没想到自己长达两年的痛苦和憎恨竟然只是个误会和谎言,萧君凡一时间无法接受。开车行驶在回家的路上,想着梁丝言那伤痕斑斑的手腕和形容间的无法掩饰的憔悴伤痛,他简直不敢想象她这两年过的是什么样的日子。生着病,一个人孤零零地在人生地不熟的异国生活,除此之外,还忍受无穷无尽地来自于他的折磨和痛苦,他想到这里就心痛得喘不过气来,这个他捧在手心里爱如珠宝的女孩子,为了自己竟然忍受那么巨大的灾难,而他呢?他都做了些什么?两年来,只是怨恨,只是责怪,只是抗拒,为什么不早点去探探她的消息,为什么不早点去看看她过的日子?他不是爱她吗?不是说过无论发生什么事,只要他还活着就永远不会放弃她的吗?他怎么没有做到?为什么没有做到?为什么没有做到呢?!他在心里一遍又一遍地责问自己,回忆在这一刻像是开了闸的洪水,一波一波地汹涌向他侵袭了过来,昔日那些幸福、美好、疼痛、灾难,原来不是没有意义,她在他身边,一直都在他身边,从来就没有离开过,想到这些,萧君凡禁不住又湿了眼眶。

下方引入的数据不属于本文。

Lemma move_relinks_witness :
  move_pre small_tree_laid 2 1 3 ∧
  ∀ fuel h', move fuel 2 1 small_tree_laid = Ret tt h' →
    _parent_tree (get h' 2) = Some 1%nat ∧
    _subtrees (get h' 1) = _subtrees (get small_tree_laid 1) ++ [2%nat] ∧
    list_remove 2 (_subtrees (get small_tree_laid 3)) = Some (_subtrees (get h' 3)) ∧
    2%nat ∉ _subtrees (get h' 3) ∧
    (∀ i, i ≠ 2%nat → _parent_tree (get h' i) = _parent_tree (get small_tree_laid i)) ∧
    (∀ i, i ≠ 1%nat → i ≠ 3%nat →
          _subtrees (get h' i) = _subtrees (get small_tree_laid i)) ∧
    _expanded (get h' 1) = true ∧
    is_displayed_tree_leaf h' 2 = true ∧
    is_displayed_tree_leaf h' 1 = false ∧
    dom h' = dom small_tree_laid ∧
    (∀ i, cls (get h' i) = cls (get small_tree_laid i) ∧
          _name (get h' i) = _name (get small_tree_laid i) ∧
          _colour (get h' i) = _colour (get small_tree_laid i)) ∧
    data_size (get h' 2) = data_size (get small_tree_laid 2).
Proof.
  split; [apply small_tree_move_pre|].
  apply (move_relinks small_tree_laid 2 1 3 small_tree_move_pre).
Defined.



(** ** Resizing *)



(** X13. The change follows the sign of the factor: for a product
    [factor * size] that has the sign of [factor], in a store that
    satisfies the invariants, a [self.change_size(factor)] that returns
    has not made [self] smaller when [factor >= 0] and has not made it
    larger when [factor < 0]. *)
Theorem change_size_follows_sign (float_mul : Q → Z → Q) h self factor :
  (∀ q z, (0 <= q)%Q → 0 ≤ z → (0 <= float_mul q z)%Q) →
  (∀ q z, (q < 0)%Q → 0 ≤ z → (float_mul q z <= 0)%Q) →
  wf h → self ∈ dom h →
  ∀ fuel h', change_size float_mul fuel self factor h = Ret tt h' →
    ((0 <= factor)%Q → data_size (get h self) ≤ data_size (get h' self)) ∧
    ((factor < 0)%Q → data_size (get h' self) ≤ data_size (get h self)).
Proof.
  intros Hpos Hneg Hwf Hself fuel h' Hrun.
  destruct (wf_chain h self Hwf Hself) as (l & Hc & _ & Hns & _).
  assert (final_heap (TMTree_change_size float_mul fuel self factor h) = Some h') as Hfin.
  { unfold change_size in Hrun. destruct (cls (get h self)); by rewrite ?Hrun. }
  destruct (TMTree_change_size_post float_mul h self factor l fuel h' Hwf Hself Hc Hfin)
    as (_ & _ & Hsz).
  assert (data_size (get h' self) = resized float_mul h self factor) as ->.
  { rewrite Hsz. unfold on. rewrite decide_True by set_solver. lia. }
  pose proof (loc_size _ _ (wf_local h self Hwf Hself)) as Hs1.
  pose proof (loc_sum _ _ (wf_local h self Hwf Hself)) as Hsum.
  unfold resized. split.
  - intros Hf. destruct (Qlt_le_dec factor 0) as [Hlt|_]; [by apply Qlt_not_le in Hlt|].
    assert (0 ≤ Qceiling (float_mul factor (data_size (get h self)))) as Hd.
    { replace 0 with (Qceiling 0) by done. apply Qceiling_resp_le. apply Hpos; [done|lia]. }
    destruct (_subtrees (get h self)); lia.
  - intros Hf. destruct (Qlt_le_dec factor 0) as [_|Hle]; [|by apply Qlt_not_le in Hf].
    assert (Qfloor (float_mul factor (data_size (get h self))) ≤ 0) as Hd.
    { replace 0 with (Qfloor 0) by done. apply Qfloor_resp_le. apply Hneg; [done|lia]. }
    destruct (_subtrees (get h self)) as [|c cs] eqn:E; [lia|].
    specialize (Hsum ltac:(done)). lia.
Qed.
Lemma foldl_storeMember (foldedField : string -> option metaField)
    (f : metaField) (members : list (string * Json.value))
    (acc : upstreamMeta * bool) :
  getField f (fst (foldl (storeMember foldedField) acc members))
  = default (getField f (fst acc))
      (lastStored (fieldOfKey foldedField) f members).
Proof.
  revert acc. induction members as [|member rest IH]; intros acc;
    [reflexivity|].
  simpl. rewrite IH.
  destruct (lastStored (fieldOfKey foldedField) f rest) as [s|];
    [reflexivity|].
  unfold storeMember.
  destruct (fieldOfKey foldedField (fst member)) as [g|]; [|reflexivity].
  destruct (snd member); simpl; try reflexivity.
  rewrite getField_setField.
  destruct (metaField_eqb g f); reflexivity.
Qed.

Lemma foldl_insert_lookup (members : list (string * Json.value))
    (raw : gmap string Json.value) (key : string) :
  foldl (fun raw kv => <[fst kv := snd kv]> raw) raw members !! key
  = match lastMember key members with
    | Some v => Some v
    | None => raw !! key
    end.
Proof.
  revert raw. induction members as [|member rest IH]; intros raw;
    [reflexivity|].
  simpl. rewrite IH.
  destruct (lastMember key rest) as [v|]; [reflexivity|].
  destruct (String.eqb_spec (fst member) key) as [->|Hne].
  - apply lookup_insert_eq.
  - apply lookup_insert_ne, Hne.
Qed.

(** *** The prefixes of the classifier *)

Lemma prefix_cons (a : ascii) (p s : string) :
  String.prefix (String a p) s = true ->
  exists s', s = String a s' /\ String.prefix p s' = true.
Proof.
  destruct s as [|b s']; simpl; [discriminate|].
  destruct (ascii_dec a b) as [->|_]; [eauto|discriminate].
Qed.

Lemma prefix_cons_inv (a b : ascii) (p s : string) :
  String.prefix (String a p) (String b s) = true ->
  a = b /\ String.prefix p s = true.
Proof.
  simpl. destruct (ascii_dec a b) as [->|_]; [auto|discriminate].
Qed.

(** Two literal prefixes that differ at some byte cannot both match. *)
Ltac prefix_clash :=
  repeat match goal with
         | H : String.prefix (String _ _) (String _ _) = true |- _ =>
             apply prefix_cons_inv in H as [? H]; try discriminate
         | H : String.prefix (String _ _) ?s = true |- _ =>
             is_var s; apply prefix_cons in H as (? & -> & H)
         end.

Lemma rules_disjoint (st : state) (code : string) (r1 r2 : rule) :
  In r1 (prefixRules st) -> In r2 (prefixRules st) ->
  matches code r1 = true -> matches code r2 = true -> r1 = r2.
Proof.
  unfold prefixRules, matches, HasPrefix. simpl.
  intros H1 H2.
  repeat (destruct H1 as [<-|H1]; [|]); try contradiction;
    repeat (destruct H2 as [<-|H2]; [|]); try contradiction;
    try reflexivity;
    simpl; rewrite !orb_false_r; rewrite ?orb_true_iff;
    intros M1 M2; exfalso;
    repeat match goal with
           | H : _ \/ _ |- _ => destruct H
           end;
    prefix_clash.
Qed.

Lemma find_unique_Permutation {A : Type} (p : A -> bool) (l l' : list A) :
  (forall x y, In x l -> In y l -> p x = true -> p y = true -> x = y) ->
  Permutation l' l ->
  find p l' = find p l.
Proof.
  intros Huniq Hperm.
  destruct (find p l) as [x|] eqn:Hx.
  - apply find_some in Hx as [Hin Hpx].
    destruct (find p l') as [y|] eqn:Hy.
    + apply find_some in Hy as [Hin' Hpy]. f_equal.
      apply Huniq; try assumption.
      apply (Permutation_in _ Hperm), Hin'.
    + exfalso. apply (Permutation_in _ (Permutation_sym Hperm)) in Hin.
      pose proof (find_none _ _ Hy _ Hin). congruence.
  - destruct (find p l') as [y|] eqn:Hy; [|reflexivity].
    apply find_some in Hy as [Hin' Hpy].
    apply (Permutation_in _ Hperm) in Hin'.
    pose proof (find_none _ _ Hx _ Hin'). congruence.
Qed.

(** X14: the order of the cases of the classifier is immaterial: no
    identifier matches the prefixes of two cases, so scanning the same
    rules in any other order gives the result of
    [lookupByPrefixDetailed]. *)
Theorem X14_classifier_order_immaterial (st : state) (rules : list rule)
    (code : string) :
  Permutation rules (prefixRules st) ->
  Engine.lookupByPrefixDetailed st code = classifyWith rules code.
Proof.
  intros Hperm. rewrite lookupByPrefixDetailed_classify.
  unfold classify, classifyWith.
  rewrite (find_unique_Permutation (matches code) (prefixRules st) rules);
    [reflexivity| |exact Hperm].
  intros x y. apply rules_disjoint.
Qed.

(** *** White space around a token *)

Lemma trimFront_blank_app (p1 : ascii -> bool) (p2 : ascii -> ascii -> bool)
    (p3 : ascii -> ascii -> ascii -> bool) (pre l : list ascii) :
  forallb p1 pre = true ->
  trimFront p1 p2 p3 (pre ++ l)%list = trimFront p1 p2 p3 l.
Proof.
  induction pre as [|c pre IH]; [reflexivity|]. simpl.
  intros H. apply andb_true_iff in H as [Hc Hpre].
  rewrite Hc. apply IH, Hpre.
Qed.

Lemma trimRightSpace_app_blank (l post : list ascii) :
  forallb space1 post = true ->
  trimRightSpace (l ++ post)%list = trimRightSpace l.
Proof.
  intros H. unfold trimRightSpace. rewrite rev_app_distr.
  rewrite trimFront_blank_app; [reflexivity|].
  rewrite forallb_forall in *. intros c Hc. apply H, in_rev, Hc.
Qed.

(** White space bytes after a sequence complete no white space rune that
    the sequence leaves open. *)
Lemma starts_app_blank (s post : list ascii) :
  s <> [] -> forallb space1 post = true ->
  starts space1 space2 space3 s = false ->
  starts space1 space2 space3 (s ++ post)%list = false.
Proof.
  intros Hs Hpost.
  assert (Ha : forall x, In x post -> (N_of_ascii x < 128)%N).
  { intros x Hx. rewrite forallb_forall in Hpost.
    destruct (space1_ascii x (Hpost x Hx)) as [Hlt _].
    apply N.ltb_lt, Hlt. }
  destruct s as [|c [|d [|e s3]]]; [contradiction| | |]; simpl.
  - rewrite orb_false_r. intros ->. simpl.
    destruct post as [|x [|y post']]; [reflexivity| |].
    + destruct (space2_ascii x (Ha x (or_introl eq_refl)) c) as [_ ->].
      reflexivity.
    + destruct (space2_ascii x (Ha x (or_introl eq_refl)) c) as [_ ->].
      destruct (space3_ascii x (Ha x (or_introl eq_refl)) c y)
        as (_ & -> & _).
      reflexivity.
  - rewrite orb_false_r. intros H.
    apply orb_false_iff in H as [-> ->]. simpl.
    destruct post as [|x post']; [reflexivity|].
    destruct (space3_ascii x (Ha x (or_introl eq_refl)) c d)
      as (_ & _ & ->).
    reflexivity.
  - auto.
Qed.

Lemma trimLeftSpace_app_blank (s post : list ascii) :
  forallb space1 post = true ->
  trimLeftSpace (s ++ post)%list
  = match trimLeftSpace s with
    | [] => []
    | _ => (trimLeftSpace s ++ post)%list
    end.
Proof.
  intros Hpost. unfold trimLeftSpace.
  apply (trimFront_ind space1 space2 space3
           (fun s r => trimFront space1 space2 space3 (s ++ post)%list
                       = match r with
                         | [] => []
                         | _ => (r ++ post)%list
                         end)).
  - intros s0 Hlead. destruct s0 as [|c s1].
    + apply (trimLeftSpace_blank post Hpost).
    + apply trimFront_fixed, starts_app_blank;
        [discriminate|exact Hpost|exact Hlead].
  - intros c s0 r Hc IH. simpl. rewrite Hc. exact IH.
  - intros c d s0 r Hc Hcd IH. simpl. rewrite Hc, Hcd. exact IH.
  - intros c d e s0 r Hc Hcd Hcde IH. simpl. rewrite Hc, Hcd, Hcde.
    exact IH.
Qed.

Lemma trimSpace_bytes_padded (pre x post : list ascii) :
  forallb space1 pre = true -> forallb space1 post = true ->
  trimRightSpace (trimLeftSpace (pre ++ x ++ post)%list)
  = trimRightSpace (trimLeftSpace x).
Proof.
  intros Hpre Hpost. unfold trimLeftSpace at 1.
  rewrite trimFront_blank_app by exact Hpre.
  fold (trimLeftSpace (x ++ post)%list).
  rewrite trimLeftSpace_app_blank by exact Hpost.
  destruct (trimLeftSpace x) as [|c r] eqn:E; [reflexivity|].
  apply trimRightSpace_app_blank, Hpost.
Qed.

Lemma TrimSpace_padded (pre x post : string) :
  blank pre = true -> blank post = true ->
  TrimSpace (pre ++ x ++ post) = TrimSpace x.
Proof.
  unfold blank, TrimSpace. intros Hpre Hpost.
  rewrite !list_ascii_of_string_app, trimSpace_bytes_padded by assumption.
  reflexivity.
Qed.

Lemma string_of_list_ascii_app (a b : list ascii) :
  string_of_list_ascii (a ++ b)%list
  = string_of_list_ascii a ++ string_of_list_ascii b.
Proof.
  induction a as [|c a IH]; simpl; [reflexivity|]. rewrite IH. reflexivity.
Qed.

Lemma blank_isASCII (s : string) : blank s = true -> isASCII s = true.
Proof.
  unfold blank, isASCII. rewrite !forallb_forall. intros H c Hc.
  apply space1_ascii, H, Hc.
Qed.

Lemma blank_asciiLower (s : string) : blank s = true -> asciiLower s = s.
Proof.
  intros H. unfold asciiLower.
  rewrite <- (string_of_list_ascii_of_string s) at 2. f_equal.
  rewrite <- (map_id (list_ascii_of_string s)) at 2.
  apply map_ext_in. intros c Hc. apply space1_ascii.
  unfold blank in H. rewrite forallb_forall in H. apply H, Hc.
Qed.

Lemma isASCII_app (a b : string) :
  isASCII (a ++ b) = isASCII a && isASCII b.
Proof.
  unfold isASCII. rewrite list_ascii_of_string_app. apply forallb_app.
Qed.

被萧君凡的电话从家里叫出来的时候欧迪已经准备休息了。他这一阵子相当难得,新交了个长得颇似蔡少芬的女朋友,居然也开始转性,正儿八经地做起居家男人来了。唠唠叨叨地套上衣服,他一边开门一边还在想萧君凡找他做什么。他知道萧君凡自从两年前跟了梁丝言,早就已经“从良”,晚出早归,乐得守着个大美人儿逍遥自在。现在都已经是午夜了,又是大冬天,他老兄有什么大事儿非得这时候说啊?正在心里头嘀咕,忽然眼前猛一道黑影,定晴一看,竟是萧君凡站在自家小花圃旁。走近了几步正要开口招呼,就听到萧君凡冷冷地冒出一句:

“欧迪,你是我的朋友吗?”欧迪心下怔,正要开口说话,萧君凡已侧过身来,咬牙切齿地盯着他问:

“为什么要骗我?丝言的事,为什么要骗着我?”

“君凡,”领会到他问的是什么事情,欧迪慌忙出言解释,“你先冷静点听我说!我们这么做,都是为了你好!”